Friday, July 15, 2016

Better than before

Hi Everyone

Well I'm over my little slip. If you haven't read the comments I spoke to my PT yesterday and confessed how I was feeling and we sat out in the freezing cold and she reminded me about nutrition and how much I need good nutrition. It's been a long time since I had that reminder and it's a good refresher but I am going to go back and see a dietitian just to get myself back on track.

I feel good today. I am going to the gym later on and have just been for a walk with my friend down by the river, it was really nice but really cold and came home to some warm oats. Anyway, off to have do some study. I have a paper due in a week and I want to get it done early.

Sarah xx

Thursday, July 14, 2016

I'll just call this 'ugh'

I'm struggling right now and I could say that it feels like I am right at the beginning of where my head was at the start of my blog and that's not a good place to be. At the same time however, it's a comfortable place to be, which is good, my head is telling me but bad, my body is telling me. It's too easy to fall into ED when you are feeling horrible and out of control and frankly this is control.

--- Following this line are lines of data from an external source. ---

(** C1. Phase guards that nest like a stack restore the registry: after the
    destruction of each guard, [_current_phase] holds the value it held just
    before that guard was constructed.  For a block
    [{ ShenandoahGCPhase guard(p); body }] run from any state: the
    constructor makes [p] current, the body (any nesting of further guards,
    left normally or early) hands [p] back, and the destructor restores what
    was current before.  The second part spells out the sequence
    construct P1, construct P2, destroy P2, destroy P1. *)
Theorem phase_guard_restores_parent (s : State) :
  ASSERT = false \/ phase_thread s = true ->
  (forall (p : Z) (body : work),
      exists guard s1 e s2 s3,
        ShenandoahGCPhase_ctor p s = Ok (guard, s1)
        /\ _current_phase s1 = p
        /\ exec body s1 = Ok (e, s2)
        /\ _current_phase s2 = p
        /\ ShenandoahGCPhase_dtor guard s2 = Ok (tt, s3)
        /\ _current_phase s3 = _current_phase s
        /\ exec (InPhase p body) s = Ok (e, s3))
  /\ (forall P1 P2 : Z,
      exists g1 s1 g2 s2 s3 s4,
        ShenandoahGCPhase_ctor P1 s = Ok (g1, s1)
        /\ ShenandoahGCPhase_ctor P2 s1 = Ok (g2, s2)
        /\ ShenandoahGCPhase_dtor g2 s2 = Ok (tt, s3)
        /\ ShenandoahGCPhase_dtor g1 s3 = Ok (tt, s4)
        /\ _current_phase s3 = _current_phase s1
        /\ _current_phase s4 = _current_phase s).
Proof.
  intros Hthr. split.
  - intros p body.
    pose proof (phase_ctor_runs p s Hthr) as Ec.
    match type of Ec with _ = Ok (?g, ?s1) => set (guard := g) in *; set (s1' := s1) in * end.
    assert (Hthr1 : ASSERT = false \/ phase_thread s1' = true) by exact Hthr.
    destruct (exec_balanced body s1' Hthr1) as (e & s2 & E & P & T & C).
    exists guard, s1', e, s2. eexists.
    split; [exact Ec | ].
    split; [reflexivity | ].
    split; [exact E | ].
    split; [exact P | ].
    split; [apply phase_dtor_runs | ].
    split; [reflexivity | ].
    cbn [exec]. unfold bind. rewrite Ec, E, phase_dtor_runs. reflexivity.
  - intros P1 P2.
    pose proof (phase_ctor_runs P1 s Hthr) as E1.
    match type of E1 with _ = Ok (?g, ?s1) => set (g1 := g) in *; set (s1' := s1) in * end.
    assert (Hthr1 : ASSERT = false \/ phase_thread s1' = true) by exact Hthr.
    pose proof (phase_ctor_runs P2 s1' Hthr1) as E2.
    match type of E2 with _ = Ok (?g, ?s2) => set (g2 := g) in *; set (s2' := s2) in * end.
    exists g1, s1', g2, s2'. eexists. eexists.
    split; [exact E1 | ].
    split; [exact E2 | ].
    split; [apply phase_dtor_runs | ].
    split; [apply phase_dtor_runs | ].
    split; reflexivity.
Qed.

(** Why the guards must nest: destroying the outer guard before the inner
    one leaves the inner guard's phase in the registry once both are gone. *)
Lemma interleaved_guards_leave_stale_phase (P1 P2 : Z) (s : State) :
  ASSERT = false \/ phase_thread s = true ->
  exists g1 s1 g2 s2 s3 s4,
    ShenandoahGCPhase_ctor P1 s = Ok (g1, s1)
    /\ ShenandoahGCPhase_ctor P2 s1 = Ok (g2, s2)
    /\ ShenandoahGCPhase_dtor g1 s2 = Ok (tt, s3)
    /\ ShenandoahGCPhase_dtor g2 s3 = Ok (tt, s4)
    /\ _current_phase s4 = P1.
Proof.
  intros Hthr.
  pose proof (phase_ctor_runs P1 s Hthr) as E1.
  match type of E1 with _ = Ok (?g, ?s1) => set (g1 := g) in *; set (s1' := s1) in * end.
  assert (Hthr1 : ASSERT = false \/ phase_thread s1' = true) by exact Hthr.
  pose proof (phase_ctor_runs P2 s1' Hthr1) as E2.
  match type of E2 with _ = Ok (?g, ?s2) => set (g2 := g) in *; set (s2' := s2) in * end.
  exists g1, s1', g2, s2'. eexists. eexists.
  split; [exact E1 | ].
  split; [exact E2 | ].
  split; [apply phase_dtor_runs | ].
  split; [apply phase_dtor_runs | reflexivity].
Qed.

(** The switch of [is_root_work_phase], as a membership test. *)
Lemma root_work_switch (p : Z) :
  (p =? scan_roots)
  || (p =? update_roots)
  || (p =? init_evac)
  || (p =? final_update_refs_roots)
  || (p =? degen_gc_update_roots)
  || (p =? init_traversal_gc_work)
  || (p =? final_traversal_gc_work)
  || (p =? final_traversal_update_roots)
  || (p =? full_gc_roots) = true
  <-> In p root_work_phases.
Proof.
  unfold root_work_phases. cbn [In].
  rewrite !orb_true_iff, !Z.eqb_eq.
  intuition congruence.
Qed.

(** The query returns what the switch computes and leaves the state alone. *)
Lemma is_root_work_phase_runs (s : State) :
  is_root_work_phase s =
    Ok ((_current_phase s =? scan_roots)
        || (_current_phase s =? update_roots)
        || (_current_phase s =? init_evac)
        || (_current_phase s =? final_update_refs_roots)
        || (_current_phase s =? degen_gc_update_roots)
        || (_current_phase s =? init_traversal_gc_work)
        || (_current_phase s =? final_traversal_gc_work)
        || (_current_phase s =? final_traversal_update_roots)
        || (_current_phase s =? full_gc_roots), s).
Proof.
  unfold is_root_work_phase, bind, current_phase, get.
  destruct (_ || _); reflexivity.
Qed.

(** C8. [is_root_work_phase] only reads the current phase: the state after
    the call is the state before it, and the answer is [true] exactly when
    the current phase is one of the nine root-work phases. *)
Theorem is_root_work_phase_classifies (s : State) :
  exists b : bool,
    is_root_work_phase s = Ok (b, s)
    /\ (b = true <-> In (_current_phase s) root_work_phases).
Proof.
  eexists. split; [apply is_root_work_phase_runs | apply root_work_switch].
Qed.

Lemma invalid_phase_not_root_work :
  phases_declared = true -> ~ In _invalid_phase root_work_phases.
Proof.
  unfold phases_declared. rewrite andb_true_iff, negb_true_iff, forallb_forall.
  intros [Hall Hinv] Hin. apply Hall in Hin. congruence.
Qed.

Lemma not_root_work_outside (s : State) :
  ~ In (_current_phase s) root_work_phases ->
  is_root_work_phase s = Ok (false, s).
Proof.
  intros Hout. rewrite is_root_work_phase_runs.
  destruct (_ || _) eqn:E; [ | reflexivity ].
  exfalso. apply Hout, root_work_switch, E.
Qed.

(** C10. When no phase is active the query answers [false]: in the state the
    static initializer sets up, in any state whose registry holds the
    sentinel, and again after any block of guards run from such a state. *)
Theorem no_phase_is_not_root_work :
  phases_declared = true ->
  (forall s : State,
      is_root_work_phase (static_init s) = Ok (false, static_init s))
  /\ (forall s : State,
      _current_phase s = _invalid_phase ->
      is_root_work_phase s = Ok (false, s))
  /\ (forall (s : State) (w : work),
      _current_phase s = _invalid_phase ->
      ASSERT = false \/ phase_thread s = true ->
      exists e s',
        exec w s = Ok (e, s') /\ is_root_work_phase s' = Ok (false, s')).
Proof.
  intros Hdecl. pose proof (invalid_phase_not_root_work Hdecl) as Hout.
  repeat split.
  - intros s. apply not_root_work_outside. exact Hout.
  - intros s Hs. apply not_root_work_outside. rewrite Hs. exact Hout.
  - intros s w Hs Hthr.
    destruct (exec_balanced w s Hthr) as (e & s' & E & P & _).
    exists e, s'. split; [exact E | ].
    apply not_root_work_outside. rewrite P, Hs. exact Hout.
Qed.

(** ** The session guard *)

Lemma session_ctor_runs (c : Z) (s : State) :
  ASSERT = false \/ is_valid_phase (_current_phase s) = false ->
  exists s',
    ShenandoahGCSession_ctor c s =
      Ok (mkSession (initialize false c true true true true true true true true), s')
    /\ _current_phase s' = _current_phase s
    /\ thread s' = thread s
    /\ gc_cause s' = c.
Proof.
  intros H.
  assert (Ha : ASSERT = false \/ negb (is_valid_phase (_current_phase s)) = true)
    by (destruct H as [H | H]; [left; exact H | right; rewrite H; reflexivity]).
  unfold ShenandoahGCSession_ctor, bind, current_phase, get.
  rewrite (assert_unless_debug _ _ s Ha).
  eexists. split; [run; reflexivity | cbn; auto].
Qed.

Lemma session_dtor_runs (this : ShenandoahGCSession) (s : State) :
  ASSERT = false \/ is_valid_phase (_current_phase s) = false ->
  exists s0,
    ShenandoahGCSession_dtor this s = Ok (tt, with_gc_cause _no_gc s0)
    /\ _current_phase s0 = _current_phase s
    /\ thread s0 = thread s.
Proof.
  intros H.
  assert (Ha : ASSERT = false \/ negb (is_valid_phase (_current_phase s)) = true)
    by (destruct H as [H | H]; [left; exact H | right; rewrite H; reflexivity]).
  run.
  match goal with |- context [assert ?p ?m ?s1] =>
    change p with (negb (is_valid_phase (_current_phase s)));
    rewrite (assert_unless_debug _ m s1 Ha)
  end.
  eexists. split; [run; reflexivity | cbn; auto].
Qed.

Lemma session_dtor_result (this : ShenandoahGCSession) (s : State) :
  forall (u : unit) (s' : State),
    ShenandoahGCSession_dtor this s = Ok (u, s') ->
    exists s0, s' = with_gc_cause _no_gc s0.
Proof.
  intros u s'.
  run. unfold assert.
  destruct ASSERT; [ destruct (is_valid_phase _) | ]; cbn; intros H;
    solve [ discriminate H | injection H as _ <-; eexists; reflexivity ].
Qed.

Lemma session_fatal_when_phase_active (c : Z) (this : ShenandoahGCSession) (s : State) :
  ASSERT = true ->
  is_valid_phase (_current_phase s) = true ->
  ShenandoahGCSession_ctor c s = Fatal "No current GC phase"
  /\ ShenandoahGCSession_dtor this s = Fatal "No current GC phase".
Proof.
  intros Hd Hv.
  run. unfold assert. cbn. rewrite Hd, Hv. cbn. split; reflexivity.
Qed.

(** C2. In a debug-checked build the session constructor stops the VM with
    "No current GC phase" when the registry holds a valid phase, and the
    destructor makes the same check.  When no phase is active at the
    constructor and at the destructor, both run to their end (in every
    build): the failing branch of neither assertion is taken. *)
Theorem session_guard_phase_assertions
    (c : Z) (this : ShenandoahGCSession) (s_ctor s_dtor : State) :
  (ASSERT = true ->
   is_valid_phase (_current_phase s_ctor) = true ->
   ShenandoahGCSession_ctor c s_ctor = Fatal "No current GC phase")
  /\ (ASSERT = true ->
      is_valid_phase (_current_phase s_dtor) = true ->
      ShenandoahGCSession_dtor this s_dtor = Fatal "No current GC phase")
  /\ (is_valid_phase (_current_phase s_ctor) = false ->
      is_valid_phase (_current_phase s_dtor) = false ->
      (exists session s', ShenandoahGCSession_ctor c s_ctor = Ok (session, s'))
      /\ (exists s', ShenandoahGCSession_dtor this s_dtor = Ok (tt, s'))).
Proof.
  split; [ | split ].
  - intros Hd Hv. apply (session_fatal_when_phase_active c this s_ctor Hd Hv).
  - intros Hd Hv. apply (session_fatal_when_phase_active c this s_dtor Hd Hv).
  - intros Hc Hdt. split.
    + destruct (session_ctor_runs c s_ctor (or_intror Hc)) as (s' & E & _).
      eexists; eexists; exact E.
    + destruct (session_dtor_runs this s_dtor (or_intror Hdt)) as (s0 & E & _).
      eexists; exact E.
Qed.

Lemma session_ctor_result (c : Z) (s s1 : State) (session : ShenandoahGCSession) :
  ShenandoahGCSession_ctor c s = Ok (session, s1) ->
  (ASSERT = false \/ is_valid_phase (_current_phase s) = false)
  /\ _current_phase s1 = _current_phase s
  /\ thread s1 = thread s
  /\ gc_cause s1 = c.
Proof.
  run. unfold assert.
  destruct ASSERT; [ destruct (is_valid_phase _) | ]; cbn; intros H;
    solve [ discriminate H | injection H as _ <-; cbn; auto ].
Qed.

(** C6. Whenever the destructor of a session guard runs, it leaves the
    cause reset.  For a session that was opened (its constructor completed),
    whatever guards the bracketed work opens, and whether that work runs to
    its end or leaves early, the destructor runs, completes, and its last
    step stores [GCCause::_no_gc].  The second part is about the destructor
    alone: whenever it completes, the cause it leaves is [_no_gc], written by
    its last step. *)
Theorem session_dtor_resets_cause
    (c : Z) (body : work) (s s1 : State) (session : ShenandoahGCSession) :
  ShenandoahGCSession_ctor c s = Ok (session, s1) ->
  ASSERT = false \/ phase_thread s = true ->
  (exists e s2 s3,
      exec body s1 = Ok (e, s2)
      /\ ShenandoahGCSession_dtor session s2 = Ok (tt, s3)
      /\ gc_cause s3 = _no_gc
      /\ in_session c body s = Ok (e, s3))
  /\ (forall (this : ShenandoahGCSession) (s_dtor s' : State),
      ShenandoahGCSession_dtor this s_dtor = Ok (tt, s') ->
      gc_cause s' = _no_gc /\ exists s0, s' = with_gc_cause _no_gc s0).
Proof.
  intros Ec Hthr. split.
  - destruct (session_ctor_result c s s1 session Ec) as (Hv & P1 & T1 & C1).
    assert (Hthr1 : ASSERT = false \/ phase_thread s1 = true)
      by (unfold phase_thread in *; rewrite T1; exact Hthr).
    destruct (exec_balanced body s1 Hthr1) as (e & s2 & E & P2 & T2 & C2).
    assert (Hv2 : ASSERT = false \/ is_valid_phase (_current_phase s2) = false)
      by (destruct Hv as [Hv | Hv]; [left; exact Hv | right; congruence]).
    destruct (session_dtor_runs session s2 Hv2) as (s0 & Ed & _).
    exists e, s2; eexists.
    split; [exact E | ].
    split; [exact Ed | ].
    split; [reflexivity | ].
    unfold in_session, bind. rewrite Ec, E, Ed. reflexivity.
  - intros this s_dtor s' H.
    destruct (session_dtor_result this s_dtor tt s' H) as (s0 & ->).
    split; [reflexivity | exists s0; reflexivity].
Qed.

The worse/best part is that it's working and it's making me feel happy. I am terribly sorry to even post this, as all of you out there trying desperately hard to recover from an ED and then read this, well, that's really crappy of me. I guess it just shows how strong they (ED) can take a hold of you that quickly and it never goes away and I mean never goes away. I always think it has and then it comes back again. It's utterly ridiculous. There's nothing that can make this better and there's nothing else I can say.